Winibian Peralta

Personal information
- Full name: Winibian Judit Peralta Pérez
- Date of birth: 19 March 1997 (age 29)
- Place of birth: Dominican Republic
- Height: 1.56 m (5 ft 1 in)
- Position: Forward

Team information
- Current team: Club Necaxa
- Number: 9

Senior career*
- Years: Team / Apps / (Gls)
- Bob Soccer School Fútbol Club [es]
- 2019: Metropolitan FA / 1 / (1)
- 2022: Queensboro FC / 11 / (3)
- 2022–2023: AD Municipal Pérez Zeledón / 16 / (7)
- 2023–2024: Puerto Viejo Fútbol Club [es] / 29 / (19)
- 2025: Club 5 de Abril / 4 / (4)
- 2025–: Club Necaxa / 29 / (1)

International career
- 2013: Dominican Republic U17 / 6 / (12)
- 2014: Dominican Republic U20 / 2 / (4)
- 2015–: Dominican Republic / 24 / (2)

= Winibian Peralta =

Dominican Republic footballer (born 1997)

Winibian Judit Peralta Pérez (born 19 March 1997) is a Domminican Republic professional footballer who plays as a forward for Club Necaxa.

==Early life==
Peralta was born on 19 March 1997 in the Dominican Republic.
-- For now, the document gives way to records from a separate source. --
(* ===== verification/KernelNetwork.v ===== *)
(** [ebpf/network_monitor.c] with [headers/tcp.h] and [conn_tracking.h]: the
    round-trip baselines of the connections and the three tracepoints.  What a
    tracepoint passes, and what [bpf_core_read] returns, are arguments: None is
    a read that fails. *)
From Stdlib Require Import String.
From stdpp Require Import gmap.
From S2P Require Import Prelude RustStr CommonEbpf Occurrence NetworkObs Carriers Drain Kernel.
Local Open Scope Z_scope.

Definition IPPROTO_TCP : Z := 6.
Definition UINT8_MAX : Z := 255.

(** * Connections *)

Record conn_key := {
  ck_saddr : list Z;
  ck_daddr : list Z;
  ck_sport : Z;
  ck_dport : Z;
  ck_family : Z;
}.

#[export] Instance conn_key_eq_dec : EqDecision conn_key.
Proof. solve_decision. Defined.

#[export] Instance conn_key_countable : Countable conn_key.
Proof.
  apply (inj_countable'
    (fun k => (ck_saddr k, ck_daddr k, ck_sport k, ck_dport k, ck_family k))
    (fun '(s, d, sp, dp, f) =>
       {| ck_saddr := s; ck_daddr := d; ck_sport := sp; ck_dport := dp; ck_family := f |})).
  by intros [].
Defined.

(** An IPv4 address as IPv4-mapped IPv6. *)
Definition mapped_v4 (addr : list Z) : list Z := replicate 10 0 ++ [255; 255] ++ addr.

Definition fill_conn_key_v4 (saddr daddr : list Z) (sport dport : Z) : conn_key := {|
  ck_saddr := mapped_v4 saddr; ck_daddr := mapped_v4 daddr; ck_sport := sport; ck_dport := dport;
  ck_family := AF_INET |}.

Definition fill_conn_key_v6 (saddr daddr : list Z) (sport dport : Z) : conn_key := {|
  ck_saddr := saddr; ck_daddr := daddr; ck_sport := sport; ck_dport := dport; ck_family := AF_INET6 |}.

(** The fields the three tracepoints share. *)
Record sock_addr := {
  ad_sport : Z;
  ad_dport : Z;
  ad_family : Z;
  ad_saddr : list Z;
  ad_daddr : list Z;
  ad_saddr_v6 : list Z;
  ad_daddr_v6 : list Z;
}.

Definition addr_wf (a : sock_addr) : Prop :=
  width 2 (ad_sport a) /\ width 2 (ad_dport a) /\ width 2 (ad_family a) /\
  length (ad_saddr a) = 4%nat /\ length (ad_daddr a) = 4%nat /\
  Forall (width 1) (ad_saddr a) /\ Forall (width 1) (ad_daddr a) /\
  length (ad_saddr_v6 a) = 16%nat /\ length (ad_daddr_v6 a) = 16%nat.

(** None for a family the program does not track. *)
Definition conn_key_of (a : sock_addr) : option conn_key :=
  if ad_family a =? AF_INET then
    Some (fill_conn_key_v4 (ad_saddr a) (ad_daddr a) (ad_sport a) (ad_dport a))
  else if ad_family a =? AF_INET6 then
    Some (fill_conn_key_v6 (ad_saddr_v6 a) (ad_daddr_v6 a) (ad_sport a) (ad_dport a))
  else None.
A native of Neiba, Dominican Republic, she studied civil engineering.

==Club career==
Peralta started her career with Dominican Republic side Bob Soccer School Fútbol Club. Following her stint there, she signed for Puerto Rican side Metropolitan FA. Subsequently, she signed for American side Queensboro FC in 2022, where she made eleven league appearances and scored three goals.

The same year, she signed for Costa Rican side AD Municipal Pérez Zeledón, before signing for Costa Rican side Puerto Viejo Fútbol Club one year later, where she was the top scorer of the 2024 Costa Rican Women's Premier Division with eighteen goals. In 2025, she signed for Dominican Republic side Club 5 de Abril. Ahead of the 2025–26 season, she signed for Mexican side Club Necaxa.

==International career==
Perlata is a Dominican Republic international. During February 2024, she played for the Dominican Republic women's national football team at the 2024 CONCACAF W Gold Cup.